Our environment will consist of an IdM server in RHEL 10 and an OpenShift Container Platform cluster in version 4.14. But the DoT feature for OpenShift Container Platform is available from the earlier 4.11 version and of course it can be used in any version newer than 4.14.

First, we will install the IdM server in our RHEL 10 server with hostname idm.melmac.univ with the packages needed to enable DoT:

root@idm:~# dnf install ipa-server ipa-server-encrypted-dns ipa-server-dns

Next, we will proceed with the installation. For that, there are two modes we can consider for IdM DoT, these are: relaxed which allows fallback to unencrypted DNS if DoT is unavailable (the default) and enforced that strictly requires DoT for all DNS communications and rejects any unencrypted requests. For our environment, we will cover the use case of a new IdM installation, but it is important to remark that existing installations can be converted to eDNS as well. We will perform the installation using the enforced policy:

root@idm:~# ipa-server-install --setup-dns --dns-over-tls --dns-policy enforced --no-dnssec-validation --dot-forwarder=8.8.8.8#dns.google.com

For our example, we are adding a public DNS forwarder, but you can set any that is available inside your environment, and also it is considered useful to specify more than one forwarder for redundancy purposes. Accept all options provided by default, and next enable the firewall taking into consideration the eDNS port 853/TCP (you don’t need to add the DNS port UDP/53 standard in enforced mode) provided via the service dns-over-tls:

root@idm:~# firewall-cmd --add-service freeipa-ldap
root@idm:~# firewall-cmd --add-service freeipa-ldaps
root@idm:~# firewall-cmd --add-service dns-over-tls
root@idm:~# firewall-cmd --runtime-to-permanent

It is important to remark that the installation options we have chosen ensures that a certificate will be automatically provided to secure DNS. This certificate is signed by the IdM Certificate Authority (CA) Dogtag and the path in our IdM server is /etc/pki/tls/certs/bind_dot.crt and (for completeness) the key generated is found on /etc/pki/tls/private/bind_dot.key. But as we can see here, you can also provide at installation time a custom certificate signed by an external CA.

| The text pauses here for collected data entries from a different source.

Lemma read_lighter t (s : Tail X) :
  within (tl_content s) (tl_h s) -> tl_reader s = R_loop ->
  within (tl_content s) (tl_h (read_step cfg inode reg t s)) /\
  (7 * left_over (read_step cfg inode reg t s) + reader_weight (tl_reader (read_step cfg inode reg t s))
   < 7 * left_over s + 2)%nat.
Proof.
  intros Hw Hloop. pose proof (readable_within s Hw) as Hrd. unfold read_step.
  pose proof (ReadString_reads size (readable s) (hv_pos (tl_h s)) (hv_dec (tl_h s)) (hv_buf (tl_h s))
    (buffer_size_pos _) (proj1 Hrd)) as H.
  fold (todo (readable s) (tl_h s)) in H. unfold reads in H.
  destruct (cut (todo (readable s) (tl_h s))) as [[l rest]|] eqn:E.
  - destruct H as (buf & pos & -> & Hrest & Hpos). destruct (cut_nonempty _ _ _ E) as (l0 & -> & El).
    simpl app. rewrite decide_False by (by destruct l0). simpl. split; [unfold within; simpl; lia|].
    apply (f_equal length) in El, Hrest. rewrite !length_app in El. rewrite length_app in Hrest. simpl in El.
    set (N := left_over s) in *. clearbody N. unfold todo, readable. simpl. rewrite length_app.
    revert Hrest. unfold readable. case_match; rewrite !length_drop, ?length_take; lia.
  - rewrite H. simpl app. set (T := todo (readable s) (tl_h s)) in *.
    assert (forall s' : Tail X, hv_buf (tl_h s') = [] -> hv_pos (tl_h s') = length (readable s) ->
      tl_closed s' = tl_closed s -> tl_content s' = tl_content s -> left_over s' = 0%nat) as Hnone.
    { intros s' Hb Hp Hc Ho. unfold todo, readable in *. rewrite Hb, Hp, Hc, Ho. simpl.
      case_match; rewrite length_drop, ?length_take; lia. }
    case_decide as ET.
    + rewrite ET. unfold continue. split.
      * destruct (tl_closed s); unfold within; simpl; lia.
      * rewrite Hnone by (by destruct (tl_closed s) eqn:Ec; simpl; rewrite ?Ec). destruct (tl_closed s); simpl; lia.
    + split; [unfold within; simpl; lia|]. rewrite Hnone by done. simpl.
      destruct T; [done|]. simpl. lia.
Qed.

Lemma own_lighter l s s' :
  own l = true -> within (tl_content s) (tl_h s) -> step l s = Some s' ->
  (weight s' < weight s)%nat /\ within (tl_content s') (tl_h s').
Proof.
  intros Ho Hw Hs. unfold weight. destruct l as [seg| | |t|t| | | | |]; try done; simpl in Hs;
    unfold ReadLine in Hs.
  - destruct (tl_reader s) eqn:Hr; simplify_eq. destruct (read_lighter t s Hw Hr) as [Hw' Hlt].
    destruct (read_frame t s) as (-> & -> & _ & _ & -> & _). simpl. split; [lia|done].
  - destruct (tl_reader s) as [|line o| |] eqn:Hr; try done. case_match; simplify_eq.
    destruct (put_frame line o t s) as (Hc & -> & _ & _ & -> & _).
    unfold put_step in *.
    match goal with |- context [continue _ _ _ o t ?h ?s1] =>
      destruct (continue_lighter o t h s1) as (H1 & H2 & H3); [done|];
      assert (length (todo (readable (set_reader R_loop h s1)) h) = left_over s) as H4 by done;
      cbv zeta in *; set (s2 := continue cfg inode reg o t h s1) in * end.
    rewrite length_app. simpl. split; [lia|done].
  - destruct (tl_reader s) eqn:Hr; try done. destruct (tl_closed s); simplify_eq.
    simpl. split; [|done]. change (readable (set_reader R_gone (tl_h s) s)) with (readable s). lia.
  - destruct (tl_task s) as [n| |] eqn:Hk; try done. destruct (tl_ch s) as [|line ch] eqn:Hch; [by destruct (tl_reader s)|]. simplify_eq.
    change (readable (receive_step now host cfg re n line ch s)) with (readable s).
    simpl. split; [|done]. case_match; simpl; lia.
  - destruct (tl_task s) eqn:Hk; try done. destruct (tl_ch s) eqn:Hch; try done.
    destruct (tl_reader s) eqn:Hr; simplify_eq. split; [|done]. rewrite readable_closed by done. simpl.
    unfold todo. rewrite Hr, Hch, length_app. simpl. lia.
  - destruct (tl_task s) eqn:Hk; try done; destruct (tl_ctx s); simplify_eq; (split; [|done]);
      rewrite readable_closed by done; simpl; unfold todo; rewrite length_app; lia.
  - destruct (tl_task s) as [|n e|] eqn:Hk; simplify_eq.
    change (readable (set_task (T_read n) (tl_taken s) (tl_events s ++ [e]) s)) with (readable s).
    simpl. split; [lia|done].
Qed.

(** The reader does not wait in front of text: nothing has been appended since the watcher
    or the timer woke it last. *)
Definition awake (s : Tail X) : Prop :=
  tl_reader s = R_wait -> todo (tl_content s) (tl_h s) = [].

Lemma own_awake start l s s' :
  own l = true -> following start s -> tl_ctx s = false -> awake s -> step l s = Some s' ->
  awake s' /\ tl_ctx s' = false.
Proof.
  intros Ho Hfo Hctx Haw Hs. destruct l as [seg| | |t|t| | | | |]; try done; simpl in Hs;
    unfold ReadLine in Hs.
  - destruct (tl_reader s) eqn:Hr; simplify_eq. destruct Hfo as [Hop Hw Hc _ _ _].
    destruct (read_frame t s) as (_ & _ & _ & Hx & _). rewrite Hx. split; [|done].
    unfold awake, read_step, readable. rewrite Hop.
    pose proof (ReadString_reads size (tl_content s) (hv_pos (tl_h s)) (hv_dec (tl_h s)) (hv_buf (tl_h s))
      (buffer_size_pos _) Hw) as H.
    fold (todo (tl_content s) (tl_h s)) in H. unfold reads in H.
    destruct (cut (todo (tl_content s) (tl_h s))) as [[l rest]|] eqn:E.
    + destruct H as (buf & pos & -> & _). simpl app.
      rewrite decide_False by (destruct (cut_nonempty _ _ _ E) as (l0 & -> & _); by destruct l0). done.
    + apply complete_uncut in E; [|done]. rewrite E in H. rewrite H. simpl. rewrite Hop. intros _.
      unfold todo. simpl. by rewrite drop_all.
  - destruct (tl_reader s) as [|line o| |] eqn:Hr; try done. case_match; simplify_eq.
    destruct (put_frame line o t s) as (_ & _ & _ & Hx & _). rewrite Hx. split; [|done].
    pose proof (fo_reader _ _ Hfo) as Hmore. rewrite Hr in Hmore. by subst o.
  - destruct (tl_reader s) eqn:Hr; try done. destruct (tl_closed s); by simplify_eq.
  - destruct (tl_task s); try done. destruct (tl_ch s); [by destruct (tl_reader s)|]. simplify_eq. by split; [exact Haw|].
  - destruct (tl_task s) eqn:Hk; try done. destruct (tl_ch s); try done.
    destruct (tl_reader s) eqn:Hr; simplify_eq. pose proof (fo_reader _ _ Hfo) as Hn. by rewrite Hr in Hn.
  - destruct (tl_task s); try done; rewrite Hctx in Hs; done.
  - destruct (tl_task s); simplify_eq. by split; [exact Haw|].
Qed.

Lemma own_grown l start : own l = true -> grows_by_lines l /\ grown l start = start.
Proof. by destruct l. Qed.

(** The two goroutines by themselves: they stop, and then everything is reported. *)
Lemma own_run start ls s s' :
  Forall (fun l => own l = true) ls -> tail_ok start s -> tl_ctx s = false -> awake s ->
  run_steps step ls s = Some s' ->
  (length ls + weight s' <= weight s)%nat /\
  ((forall l, own l = true -> step l s' = None) -> tl_events s' = report (split_lines start)).
Proof.
  intros Hls. revert s. induction Hls as [|l ls Hl _ IH]; intros s Hok Hctx Haw Hr; simpl in Hr |- *.
  - simplify_eq. split; [lia|]. intros Hown. apply settled_reports_all; [done..|].
    destruct (to_phase _ _ Hok) as [Hfo|(_ & ? & _)]; [|congruence].
    destruct (tl_reader s') as [|line o| |] eqn:Hrd; [| |by apply Haw|].
    + pose proof (Hown (L_read 0) eq_refl) as H. simpl in H. by rewrite Hrd in H.
    + destruct (tl_task s') as [n|n e|] eqn:Hk;
        [|pose proof (Hown L_emit eq_refl) as H; simpl in H; by rewrite Hk in H
         |pose proof (fo_task _ _ Hfo) as H; by rewrite Hk in H].
      destruct (tl_ch s') eqn:Hch;
        [pose proof (Hown (L_put 0) eq_refl) as H; simpl in H; by rewrite Hrd, Hch in H
        |pose proof (Hown L_receive eq_refl) as H; simpl in H; unfold ReadLine in H; by rewrite Hk, Hch in H].
    + pose proof (fo_reader _ _ Hfo) as H. by rewrite Hrd in H.
  - destruct (step l s) as [s1|] eqn:E; [|done].
    destruct (to_phase _ _ Hok) as [Hfo|(_ & ? & _)]; [|congruence].
    destruct (own_grown l start Hl) as [Hg Hst].
    pose proof (step_ok _ _ _ _ Hg Hok E) as Hok1. rewrite Hst in Hok1.
    destruct (own_awake _ _ _ _ Hl Hfo Hctx Haw E) as [Haw1 Hctx1].
    destruct (own_lighter _ _ _ Hl (fo_within _ _ Hfo) E) as [Hlt _].
    destruct (IH _ Hok1 Hctx1 Haw1 Hr) as [Hle Hall]. split; [lia|done].
Qed.

(** A reader at its send, with the channel full and nobody to receive, stays there. *)
Definition stuck (s : Tail X) : Prop :=
  tl_task s = T_gone /\ (lineCh_cap <= length (tl_ch s))%nat /\
  match tl_reader s with R_send _ _ => True | _ => False end.

Lemma stuck_stays ls s s' : stuck s -> run_steps step ls s = Some s' -> stuck s'.
Proof.
  intros Hs. apply run_steps_preserves; [|done]. clear. intros l s s' (Hk & Hch & Hr) Hs.
  assert ((length (tl_ch s) <? lineCh_cap)%nat = false) as Hfull by (apply Nat.ltb_ge; lia).
  destruct l; simpl in Hs; rewrite ?Hk, ?Hfull in Hs; try discriminate Hs;
    try (injection Hs as <-; by split_and!);
    destruct (tl_reader s); try done; discriminate Hs.
Qed.
End reports.

(** ** The theorems *)
Section theorems.
Context {X : Type} (now : Time) (host : string) (cfg : KeywordConfig) (re : Regexp) (inode : N).
Context (reg : option OffsetRegistry).
Abbreviation steps := (tail_steps (X := X) now host cfg re inode reg).

(** C24: a task whose file needs no decoder and, from its starting offset on, consists of
    whole lines: whatever the interleaving of the goroutine that reads the file with the one
    of the task, with the growth of the file by whole lines, with the wake-ups and with the
    end of the context, the events sent are at any time the first ones of those of the file's
    lines, once each, in order and with the lines' numbers. While the context lives and the
    reader has been woken since the file grew last, the two come to rest after a bounded
    number of steps, and then all are sent. *)
Theorem keyword_task_reports quote_string content ls s :
  let start := drop (start_offset (harvester_config cfg reg) inode content) content in
  let all := keyword_loop now host cfg re (fun _ => false) 0
               (string_of_list_ascii <$> split_lines (start ++ appended ls)) in
  lookupEncoding quote_string (Encoding cfg) = Ok false ->
  (start_offset (harvester_config cfg reg) inode content <= length content)%nat -> complete start ->
  Forall grows_by_lines ls -> steps ls (new_tail now cfg inode reg content) = Some s ->
  tl_events s `prefix_of` all /\
  (tl_ctx s = false -> awake s -> forall ls' s', Forall (fun l => own l = true) ls' ->
     steps ls' s = Some s' ->
     (length ls' <= weight s)%nat /\
     ((forall l, own l = true -> tail_step now host cfg re inode reg l s' = None) ->
      tl_events s' = all)).
Proof.
  intros start all _ Hoff Hc Hg Hr.
  pose proof (steps_ok _ _ _ _ _ _ _ _ _ _ Hg (new_tail_ok now host cfg re inode reg content Hoff Hc) Hr)
    as Hok.
  split.
  - destruct Hok as [_ _ Htk Hev _]. etrans; [exact Hev|].
    exact (report_prefix now host cfg re _ _ Htk).
  - intros Hctx Haw ls' s' Hown Hr'.
    destruct (own_run _ _ _ _ _ _ _ _ _ _ Hown Hok Hctx Haw Hr') as [Hle Hall]. split; [lia|done].
Qed.
End theorems.

(** ** Runs *)
Definition demo_tail (content : Bytes) : Tail unit :=
  new_tail 0 (demo_keyword None) 7 (Some ∅) content.

#[local] Abbreviation demo_steps :=
  (tail_steps (X := unit) 0 "web-1" (demo_keyword None) demo_regexp 7 (Some ∅)).
#[local] Abbreviation demo_all lines :=
  (keyword_loop (X := unit) 0 "web-1" (demo_keyword None) demo_regexp (fun _ => false) 0 lines).

(** The second line arrives while the first one's event waits to be sent. *)
Definition demo_labels : list Label :=
  [L_read 0; L_put 0; L_receive; L_append (text ("E2" +:+ line_break)); L_read 1; L_emit].

Lemma keyword_task_reports_witness : exists s s',
  demo_steps demo_labels (demo_tail (text ("E1" +:+ line_break))) = Some s /\
  demo_steps [L_put 1; L_receive; L_read 2; L_emit] s = Some s' /\
  tl_events s `prefix_of` demo_all ["E1"; "E2"]%string /\
  tl_events s' = demo_all ["E1"; "E2"]%string /\ length (tl_events s') = 2%nat.
Proof.
  eexists _, _. split; [vm_compute; reflexivity|]. split; [vm_compute; reflexivity|].
  match goal with |- tl_events ?a `prefix_of` _ /\ tl_events ?b = _ /\ _ =>
    set (s := a); set (s' := b) end.
  refine (match keyword_task_reports (X := unit) 0 "web-1" (demo_keyword None) demo_regexp 7 (Some ∅)
    same (text ("E1" +:+ line_break)) demo_labels s _ _ _ _ _ with conj Hp Hall => conj Hp (conj (proj2 (Hall _ _
      [L_put 1; L_receive; L_read 2; L_emit] s' _ _) _) _) end).
  - vm_compute. reflexivity.
  - vm_compute. lia.
  - right. vm_compute. reflexivity.
  - do 3 (constructor; [exact I|]). constructor; [right; reflexivity|].
    do 2 (constructor; [exact I|]). constructor.
  - vm_compute. reflexivity.
  - vm_compute. reflexivity.
  - vm_compute. discriminate.
  - repeat constructor.
  - vm_compute. reflexivity.
  - intros l Hl. destruct l; first [discriminate Hl|vm_compute; reflexivity].
  - reflexivity.
Defined.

If we check our certificate (automatically generated) we can see the following relevant fields:

root@idm:~# openssl x509 -text -in /etc/pki/tls/certs/bind_dot.crt -noout

[...]

Issuer: O=MELMAC.UNIV, CN=Certificate Authority

        Validity

            Not Before: Jul 21 21:30:36 2025 GMT

            Not After : Jul 22 21:30:36 2027 GMT

        Subject: O=MELMAC.UNIV, CN=idm.melmac.univ

[...]

X509v3 Subject Alternative Name: 

                othername: UPN::DNS/idm.melmac.univ@MELMAC.UNIV, othername: 1.3.6.1.5.2.2::<unsupported>, DNS:idm.melmac.univ

With this we have our IdM completely set up and ready to enable secure encrypted DNS (eDNS).

Using CoreDNS operator to forward secure queries

Now let’s look at the other side of the equation: the DNS Operator on the OpenShift Container Platform (OpenShift Container Platform). CoreDNS supports queries that are encrypted with TLS, to use it, we will need to add the certificate generated by IdM to a ConfigMap object. As we have seen, this certificate is on IdM in the path /etc/pki/tls/certs/bind_dot.crt but it can also be obtained from a direct query to the IdM server, for example in our OpenShift Container Platform cluster (or any client with communication to IdM) we can execute:

[azure@bastion-cm66f ~]$ openssl s_client -connect idm.melmac.univ:853 </dev/null 2>/dev/null | openssl x509 > cert.pem

And the stored certificate will be the same as the one seen previously.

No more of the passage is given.